### WHAT TO WORK ON
Take every line from the records below that includes the word "state".
___ THE DATA
(** X12. In any state, also before the first pane is created or with an
    active pane id that names no pane: [setActivePaneId] answers exactly
    when the requested pane or the active pane is registered, and leaves
    the state as it was when it throws; [forceFocusToActivePaneView] and
    [getCurrentlyViewedFile] answer exactly when the active pane is
    registered, while [getCurrentlyViewedFileForPane], given the active
    pane id, answers [undefined] instead of throwing when it is neither
    registered nor the name of a member of [Object.prototype]. *)
Theorem X12_active_pane_calls_throw_without_pane newPaneId s :
  ((setActivePaneId newPaneId s).1 = Ok tt ↔
   JsObject.hasOwnProperty (_paneViews s) newPaneId = true ∨
   JsObject.hasOwnProperty (_paneViews s) (_activePaneId s) = true) ∧
  ((setActivePaneId newPaneId s).1 = TypeError →
   (setActivePaneId newPaneId s).2 = s) ∧
  ((forceFocusToActivePaneView s).1 = Ok tt ↔
   JsObject.hasOwnProperty (_paneViews s) (_activePaneId s) = true) ∧
  ((∃ f, (getCurrentlyViewedFile s).1 = Ok f) ↔
   JsObject.hasOwnProperty (_paneViews s) (_activePaneId s) = true) ∧
  (JsObject.hasOwnProperty (_paneViews s) (_activePaneId s) = false →
   _activePaneId s ∉ JsObject.Object_prototype →
   getCurrentlyViewedFileForPane (_activePaneId s) s = (Ok None, s)).
Proof.
  destruct (JsObject.hasOwnProperty (_paneViews s) (_activePaneId s))
    eqn:Hactive.
  - rewrite setActivePaneId_run, forceFocus_run by done.
    rewrite getCurrentlyViewedFile_run.
    apply hasOwnProperty_getOwn in Hactive as [p Hp]. rewrite Hp.
    split_and!; try done; naive_solver.
  - rewrite forceFocus_throws by done. rewrite getCurrentlyViewedFile_run.
    assert (JsObject.getOwn (_paneViews s) (_activePaneId s) = None) as Hp.
    { unfold JsObject.hasOwnProperty in Hactive.
      by destruct (JsObject.getOwn _ _). }
    rewrite Hp.
    destruct (JsObject.hasOwnProperty (_paneViews s) newPaneId) eqn:Hnew.
    + rewrite setActivePaneId_known by done.
      split_and!; try done; try naive_solver.
      intros _ Hno. unfold getCurrentlyViewedFileForPane, bind.
      rewrite getPaneFromPaneId_eq, resolvePaneId_active.
      by rewrite refAt_unknown.
    + rewrite setActivePaneId_unknown by done.
      split_and!; try done; try naive_solver.
      intros _ Hno. unfold getCurrentlyViewedFileForPane, bind.
      rewrite getPaneFromPaneId_eq, resolvePaneId_active.
      by rewrite refAt_unknown.
Qed.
______
### OUTPUT FOR THIS EXERCISE
(** X12. In any state, also before the first pane is created or with an
    the state as it was when it throws; [forceFocusToActivePaneView] and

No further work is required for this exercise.